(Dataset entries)
+ + + +
Lemma room_members_elsewhere R m s u :
  rm_inv m → RoomManager.users m !! s = Some u → User.roomId u ≠ R →
  s ∉ room_members R m.
Proof.
  intros Hinv Hu Hne Hs.
  destruct (room_members_user R m s Hinv Hs) as (u' & Hu' & HR). congruence.
Qed.

(** [addUser] on a consistent registry, written out. *)
Lemma addUser_result s R now rnd m :
  rm_inv m →
  let c := RoomManager.assignColor (room_used R m) rnd in
  let n := (RoomManager.userIdCounter m + 1)%N in
  let user := User.mk (RoomManager.userIdOf n now) s R c in
  RoomManager.addUser s R now rnd m
  = Some (user,
          RoomManager.mk
            (<[s := user]> (RoomManager.users m))
            (<[R := RoomManager.set_add s (room_members R m)]>
               (RoomManager.rooms m))
            (<[R := {[c]} ∪ room_used R m]> (RoomManager.roomColors m))
            n).
Proof.
  intros Hinv. unfold RoomManager.addUser, room_members, room_used.
  pose proof (rm_colors_dom m Hinv R) as Hdom.
  destruct (RoomManager.rooms m !! R) as [l|] eqn:Hl.
  - destruct (proj1 Hdom) as [cs Hcs]; [by eexists|].
    rewrite Hcs; simpl. by rewrite Hl.
  - destruct (RoomManager.roomColors m !! R) as [cs|] eqn:Hcs.
    { destruct (proj2 Hdom) as [? ?]; [by eexists|done]. }
    rewrite !lookup_insert_eq; simpl. by rewrite !insert_insert_eq.
Qed.

(** [removeUser] of a registered connection on a consistent registry,
    written out. *)
Lemma removeUser_result s m u :
  rm_inv m →
  RoomManager.users m !! s = Some u →
  let R := User.roomId u in
  s ∈ room_members R m
  ∧ RoomManager.removeUser s m
    = Some (if decide (length (RoomManager.set_delete s (room_members R m))
                       = 0)
            then RoomManager.mk
                   (delete s (RoomManager.users m))
                   (delete R (RoomManager.rooms m))
                   (delete R (RoomManager.roomColors m))
                   (RoomManager.userIdCounter m)
            else RoomManager.mk
                   (delete s (RoomManager.users m))
                   (<[R := RoomManager.set_delete s (room_members R m)]>
                      (RoomManager.rooms m))
                   (<[R := room_used R m ∖ {[User.color u]}]>
                      (RoomManager.roomColors m))
                   (RoomManager.userIdCounter m)).
Proof.
  intros Hinv Hu R.
  destruct (rm_user_member m Hinv s u Hu) as (l & Hl & Hs).
  destruct (proj1 (rm_colors_dom m Hinv R)) as [cs Hcs]; [by eexists|].
  unfold RoomManager.removeUser, room_members, room_used.
  fold R in Hl. rewrite Hu; simpl. fold R. rewrite Hl, Hcs; simpl.
  split; [done|]. by case_decide.
Qed.

Lemma removeUser_unregistered s m :
  RoomManager.users m !! s = None → RoomManager.removeUser s m = Some m.
Proof. intros Hs. unfold RoomManager.removeUser. by rewrite Hs. Qed.

Lemma rm_inv_new : rm_inv RoomManager.new.
Proof.
  split; simpl.
  - intros R l. by rewrite lookup_empty.
  - intros R l s. by rewrite lookup_empty.
  - intros s u. by rewrite lookup_empty.
  - intros R. rewrite !lookup_empty. split; by intros [? ?].
Qed.

Lemma rm_inv_addUser s R now rnd m u m' :
  rm_inv m →
  RoomManager.users m !! s = None →
  RoomManager.addUser s R now rnd m = Some (u, m') →
  rm_inv m'.
Proof.
  intros Hinv Hfresh Hadd.
  pose proof (addUser_result s R now rnd m Hinv) as Hres.
  cbv zeta in Hres. rewrite Hres in Hadd. clear Hres.
  injection Hadd as <- <-.
  pose proof (room_members_unregistered R m s Hinv Hfresh) as Hnotin.
  rewrite set_add_fresh by done.
  split; simpl.
  - intros R' l' Hl'. destruct (decide (R' = R)) as [->|HR].
    + rewrite lookup_insert_eq in Hl'. injection Hl' as <-.
      apply NoDup_app.
      split_and!; [by apply room_members_NoDup| |apply NoDup_singleton].
      by intros x Hx ->%list_elem_of_singleton.
    + rewrite lookup_insert_ne in Hl' by done. by eapply rm_nodup.
  - intros R' l' x Hl' Hx. destruct (decide (R' = R)) as [->|HR].
    + rewrite lookup_insert_eq in Hl'. injection Hl' as <-.
      apply elem_of_app in Hx as [Hx| ->%list_elem_of_singleton].
      * destruct (room_members_user R m x Hinv Hx) as (u' & Hu' & HR).
        exists u'. split; [|done].
        rewrite lookup_insert_ne; [done|]. by intros ->.
      * rewrite lookup_insert_eq. by eexists.
    + rewrite lookup_insert_ne in Hl' by done.
      destruct (rm_member_user m Hinv R' l' x Hl' Hx) as (u' & Hu' & HR').
      exists u'. split; [|done].
      rewrite lookup_insert_ne; [done|]. intros ->. congruence.
  - intros x u' Hx. destruct (decide (x = s)) as [->|Hxs].
    + rewrite lookup_insert_eq in Hx. injection Hx as <-. simpl.
      rewrite lookup_insert_eq. eexists. split; [done|].
      apply elem_of_app. right. by left.
    + rewrite lookup_insert_ne in Hx by done.
      destruct (rm_user_member m Hinv x u' Hx) as (l' & Hl' & Hxl').
      destruct (decide (User.roomId u' = R)) as [HR|HR].
      * rewrite HR, lookup_insert_eq. eexists. split; [done|].
        apply elem_of_app. left. unfold room_members.
        by rewrite <- HR, Hl'.
      * rewrite lookup_insert_ne by done. by exists l'.
  - intros R'. destruct (decide (R' = R)) as [->|HR].
    + rewrite !lookup_insert_eq. split; by eexists.
    + rewrite !lookup_insert_ne by done. by apply rm_colors_dom.
Qed.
+ + + +
**PROBLEM REQUIREMENTS**
In the entries above, find each line with "None" and list it.

**WRITTEN SOLUTION**
  RoomManager.users m !! s = None → RoomManager.removeUser s m = Some m.
  RoomManager.users m !! s = None →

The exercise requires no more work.